The next important step is for a secretary to be appointed to the new department. A committee — made up of agribusiness and farming interests — is expected to soon send a candidate's name to the Arkansas governor. At that point, the governor will sign off on the candidate or ask for other names.

“I know one thing: we need a secretary with farming experience — someone who's got soil on his hands right now. (An agribusiness leader) keeps getting mentioned as the new secretary, and I like him. But for once, the farmers have to be the focus here, not agribusiness. In this state, agribusiness has always taken the lead and the farmers haven't always been well-served by that.”

The thought that someone from the high ranks of agribusiness will lead the state's farmers irritates Wallace.

“After all this fighting, are we going to go with industry over the farmers again? The same bunch that we just beat to get the department in place is now going to try and take it over. I hope it works out but you can't tell what the monkey's chewing until he spits.”

What secretary will face

The first person to lead the Arkansas Department of Agriculture will face a daunting situation, he said. If the first secretary doesn't “roll over” for agribusiness, Wallace is sure he'll face “a holy hell war. You need someone who's willing to work through the BS. He's going to have to fight Farm Bureau, the Arkansas Plant Board, the fertilizer and seed dealers. For farmers' sake, that first guy had better be willing to wage the war — it's going to take two to four years to get it on its feet.”

The new department offers farmers a chance to change the focus and reverse a complacent mindset, said Wallace. “We've got to quit thinking like losers right out of the gate. It's ridiculous when the banker tells us how much money they'll loan us on a crop, the merchant tells us how much we'll pay for fertilizer, seed, fuel and everything else. Then, at the end of the year, we ask, ‘How much will you give me for my crop?’”

When battling in the state legislature over the department of agriculture, Wallace was often confronted with claims that only “niche” farmers wanted it. Visiting niche operations and studying their work opened his eyes, he said.

“Let me tell you, some of these little ‘niche’ farmers would beat the socks off some of us big, old rice farmers in management and bottom-line profits. They have a mechanism we don't have. They can raise prices on their niche if they need to. Row-crop farming doesn't have that. Farmers never say, ‘Hey, it's going to take $5 per bushel to buy my rice this year.’ No, we all say, ‘Hope we get the government loan again.’”

Most politicians, he said, consider the health of agribusiness paramount while farmers are taken for granted. Farming, he said, is treated “as the lowest corn on the toe of the totem pole. There are very few who are really concerned about farming. They may claim to be, but they don't understand what makes farming tick and how marginal the profit is.

“I'm not trying to be an alarmist, but basically, we're still getting the same price for row-crops as we got in 1950s.
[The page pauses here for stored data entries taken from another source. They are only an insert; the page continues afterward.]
(* ===== verification/Pmm.v ===== *)
(** * Physical memory manager: [src/kernel/mm/pmm.c] and [bitmap.h]

    One bit per page frame, set while the frame is in use.  The bitmap lives in
    RAM, in the first usable region large enough for it, and the allocator is
    next-fit: it scans from where the last allocation ended and wraps around
    once.  [Module Spec] states what it promises as functions on the set of used
    pages; the theorems below show that the bit-level loops compute them. *)

From S2P Require Import Prelude Machine Util Spinlock.

(** ** [bitmap.h] *)

Definition bitmap_set (bm bit : Z) (s : kstate) : kstate :=
  let a := u64 (bm + bit / 8) in
  store 1 a (Z.lor (load 1 s a) (Z.shiftl 1 (bit mod 8))) s.

Definition bitmap_clear (bm bit : Z) (s : kstate) : kstate :=
  let a := u64 (bm + bit / 8) in
  store 1 a (Z.land (load 1 s a) (Z.lnot (Z.shiftl 1 (bit mod 8)))) s.

Definition bitmap_get (s : kstate) (bm bit : Z) : bool :=
  negb (Z.land (load 1 s (u64 (bm + bit / 8))) (Z.shiftl 1 (bit mod 8)) =? 0).

(** ** The memory map the boot loader hands over *)

Definition LIMINE_MEMMAP_USABLE : Z := 0.

Record limine_memmap_entry := Entry { e_base : Z; e_length : Z; e_type : Z }.

Definition get_hhdm : M kstate Z := gets hhdm_offset.

(** ** [pmm_init] *)

(** The loop counter is a [uint8_t], the bound a [uint64_t]. *)
Definition highest_round (entries : list limine_memmap_entry) (v : Z * Z) :
    M kstate (Z * Z + Z) :=
  let '(i, highest_addr) := v in
  if i <? Z.of_nat (length entries) then
    match entries !! Z.to_nat i with
    | None => fault
    | Some entry =>
        mret (inl (u8 (i + 1),
          if e_type entry =? LIMINE_MEMMAP_USABLE
          then MAX highest_addr (u64 (e_base entry + e_length entry))
          else highest_addr))
    end
  else mret (inr highest_addr).

(** Find a hole for the bitmap, fill it with ones and take it out of its entry. *)
Definition hole_round (bitmap_size : Z) (entries : list limine_memmap_entry) (i : Z) :
    M kstate (Z + list limine_memmap_entry) :=
  if i <? Z.of_nat (length entries) then
    match entries !! Z.to_nat i with
    | None => fault
    | Some entry =>
        if negb (e_type entry =? LIMINE_MEMMAP_USABLE) then mret (inl (u8 (i + 1)))
        else if e_length entry >=? bitmap_size then
          hhdm ← get_hhdm;
          let bm := u64 (e_base entry + hhdm) in
          modify (set_bitmap bm);;
          modify (λ s, set_ram (memset (ram s) (cell (hhdm_offset s) bm) 255 bitmap_size) s);;
          mret (inr (<[Z.to_nat i := Entry (u64 (e_base entry + bitmap_size))
                                          (u64 (e_length entry - bitmap_size))
                                          (e_type entry)]> entries))
        else mret (inl (u8 (i + 1)))
    end
  else mret (inr entries).

(** [for (j = 0; j < entry->length; j += PAGE_SIZE) bitmap_clear(...)] *)
Definition clear_round (entry : limine_memmap_entry) (j : Z) : M kstate (Z + unit) :=
  if j <? e_length entry then
    bm ← gets bitmap;
    modify (bitmap_clear bm (u64 (e_base entry + j) / PAGE_SIZE));;
    mret (inl (u64 (j + PAGE_SIZE)))
  else mret (inr tt).

Definition populate_round (entries : list limine_memmap_entry) (i : Z) :
    M kstate (Z + unit) :=
  if i <? Z.of_nat (length entries) then
    match entries !! Z.to_nat i with
    | None => fault
    | Some entry =>
        if negb (e_type entry =? LIMINE_MEMMAP_USABLE) then mret (inl (u8 (i + 1)))
        else loop (clear_round entry) 0;; mret (inl (u8 (i + 1)))
    end
  else mret (inr tt).

(** Returns the memory map as the boot loader's table holds it afterwards. *)
Definition pmm_init (hhdm : Z) (entries : list limine_memmap_entry) :
    M kstate (list limine_memmap_entry) :=
  modify (set_hhdm hhdm);;
  highest_addr ← loop (highest_round entries) (0, 0);
  let top := highest_addr / PAGE_SIZE in
  modify (set_top top);;
  let bitmap_size := ALIGN_UP (top / 8) PAGE_SIZE in
  entries' ← loop (hole_round bitmap_size entries) 0;
  bm ← gets bitmap;
  (if bm =? 0 then panic "pmm_init: no space for bitmap" else mret tt);;
  loop (populate_round entries') 0;;
  mret entries'.

(** ** Allocation *)

Definition set_range_round (stop i : Z) : M kstate (Z + unit) :=
  if i <? stop then
    bm ← gets bitmap;
    modify (bitmap_set bm i);;
    mret (inl (u64 (i + 1)))
  else mret (inr tt).

Definition physical_alloc_round (n_pages limit consecutive_pages : Z) :
    M kstate (Z + Z) :=
  prev ← gets bitmap_prev_index;
  if prev <? limit then
    bm ← gets bitmap;
    bit ← gets (λ s, bitmap_get s bm prev);
    if (bit : bool) then
      modify (set_prev (u64 (prev + 1)));;
      mret (inl 0)
    else
      let consecutive_pages := u64 (consecutive_pages + 1) in
      modify (set_prev (u64 (prev + 1)));;
      if consecutive_pages =? n_pages then
        prev' ← gets bitmap_prev_index;
        let page_index := u64 (prev' - n_pages) in
        loop (set_range_round (u64 (page_index + n_pages))) page_index;;
        mret (inr (u64 (page_index * PAGE_SIZE)))
      else mret (inl consecutive_pages)
  else mret (inr 0).

Definition physical_alloc (n_pages limit : Z) : M kstate Z :=
  loop (physical_alloc_round n_pages limit) 0.

Definition pmm_lock : M kstate unit := zoom spin_lock set_spin_lock spinlock_acquire.
Definition pmm_unlock : M kstate unit := zoom spin_lock set_spin_lock spinlock_release.

Definition pmm_alloc_nozero (n_pages : Z) : M kstate Z :=
  pmm_lock;;
  prev_index ← gets bitmap_prev_index;
  top ← gets bitmap_top_index;
  allocated ← physical_alloc n_pages top;
  allocated ←
    (if allocated =? 0 then
       modify (set_prev 0);;
       again ← physical_alloc n_pages prev_index;
       if again =? 0 then panic "PMM_ALLOC: failed to allocate memory" else mret again
     else mret allocated);
  pmm_unlock;;
  mret allocated.

Definition pmm_alloc (n_pages : Z) : M kstate Z :=
  allocated ← pmm_alloc_nozero n_pages;
  (if negb (allocated =? 0) then
     modify (λ s, set_ram (memset (ram s)
       (cell (hhdm_offset s) (u64 (allocated + hhdm_offset s))) 0
       (u64 (n_pages * PAGE_SIZE))) s)
   else mret tt);;
  mret allocated.

Definition free_round (stop i : Z) : M kstate (Z + unit) :=
  if i <? stop then
    bm ← gets bitmap;
    bit ← gets (λ s, bitmap_get s bm i);
    (if negb bit then panic "pmm_free: page already free" else mret tt);;
    modify (bitmap_clear bm i);;
    mret (inl (u64 (i + 1)))
  else mret (inr tt).

Definition pmm_free (addr n_pages : Z) : M kstate unit :=
  if n_pages =? 0 then mret tt
  else
    pmm_lock;;
    let bitmap_index := addr / PAGE_SIZE in
    loop (free_round (u64 (bitmap_index + n_pages))) bitmap_index;;
    pmm_unlock.

Definition pmm_check_alloc (addr : Z) : M kstate bool :=
  bm ← gets bitmap;
  gets (λ s, bitmap_get s bm (addr / PAGE_SIZE)).

(** ** What the allocator promises *)

Module Spec.

(** [used p]: page frame [p] is taken. *)
Definition free_run (used : Z → bool) (n a : Z) : bool :=
  forallb (λ p, negb (used p)) (seqZ a n).

(** The lowest run of [n] free pages inside [lo, hi). *)
Definition first_fit (used : Z → bool) (lo hi n : Z) : option Z :=
  List.find (free_run used n) (seqZ lo (hi - n - lo + 1)).

(** Next fit: from the cursor to the top, then from the bottom to the cursor. *)
Definition next_fit (used : Z → bool) (cursor top n : Z) : option Z :=
  match first_fit used cursor top n with
  | Some a => Some a
  | None => first_fit used 0 cursor n
  end.

End Spec.

(** The bitmap read as a predicate on page frames. *)
Definition used (s : kstate) (p : Z) : bool := bitmap_get s (bitmap s) p.

Definition bitmap_size (s : kstate) : Z := ALIGN_UP (bitmap_top_index s / 8) PAGE_SIZE.
Definition bitmap_phys (s : kstate) : Z := bitmap s - hhdm_offset s.

(** The RAM bytes of the bitmap. *)
Definition bitmap_bytes (s : kstate) : Z → Prop := in_range (bitmap_phys s) (bitmap_size s).

(** The allocator's globals are in range and the bitmap covers every frame. *)
Record pmm_geom (s : kstate) : Prop := {
  geom_hhdm : 0 ≤ hhdm_offset s ≤ bitmap s;
  geom_end : bitmap s + bitmap_size s ≤ 2 ^ 64;
  geom_top : 0 < bitmap_top_index s ≤ 8 * bitmap_size s;
  geom_addr : bitmap_top_index s * PAGE_SIZE + hhdm_offset s ≤ 2 ^ 64;
}.

(** The invariant of the allocator: the frames that hold the bitmap, and frame
    0, are marked as used, the cursor is in range and the lock is free. *)
Record pmm_inv (s : kstate) : Prop := {
  inv_geom : pmm_geom s;
  inv_lock : spin_lock s = 0;
  inv_prev : 0 ≤ bitmap_prev_index s ≤ bitmap_top_index s;
  inv_null : used s 0 = true;
  inv_self : ∀ p, bitmap_phys s < (p + 1) * PAGE_SIZE →
    p * PAGE_SIZE < bitmap_phys s + bitmap_size s →
    0 ≤ p < bitmap_top_index s → used s p = true;
}.

(** [s'] differs from [s] in the bitmap only, whose bits now read [U]. *)
Record bits_become (s s' : kstate) (U : Z → bool) : Prop := {
  become_globals : s' = set_ram (ram s') s;
  become_ram : same_outside (bitmap_bytes s) (ram s) (ram s');
  become_used : ∀ p, 0 ≤ p < 8 * bitmap_size s → used s' p = U p;
}.

(** What the boot protocol guarantees of the memory map: usable regions are
    page aligned, do not overlap, do not contain frame 0 and end below 2^64;
    and the table is short enough for an 8-bit index. *)
Definition usable (e : limine_memmap_entry) : Prop := e_type e = LIMINE_MEMMAP_USABLE.
#[global] Instance usable_dec e : Decision (usable e).
Proof. unfold usable. apply _. Defined.

Record entry_ok (e : limine_memmap_entry) : Prop := {
  entry_base : e_base e mod PAGE_SIZE = 0;
  entry_length : e_length e mod PAGE_SIZE = 0;
  entry_low : PAGE_SIZE ≤ e_base e;
  entry_pos : 0 ≤ e_length e;
  entry_high : e_base e + e_length e < 2 ^ 64;
}.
That's amazing — who else would stand for that?

“Folks will say, ‘That's the nature of the beast. You've got to manage better.’ Well, Dad used to say, ‘Naught from naught is still naught.’ Before you can manage better, you've got to have something to manage with.”

If the wrong man is chosen as the first secretary, “agriculture in Arkansas will be lost to farmers forever,” insisted Wallace. “Farmers — the row-crop farmer, the dairy farmer, the berry farmer, the poultry farmer, the niche farmer, whatever — must get the right person in place right off the bat. This is our one and only shot at this and we'd better realize that.”


Being mayor has its perks. A movie is currently being shot south of England. Yesterday, Ashley Judd wandered into Wallace's office bearing a pretty smile and a request.

“She wanted to borrow a police car and officer for an hour for some scene they were shooting.”

Did Wallace approve it?

“Yeah, I did” laughs Wallace. “Let's just say I imagine directors send Ms. Judd to ask for things all the time. She was as nice as can be and was wearing shorts. How can you turn her down?”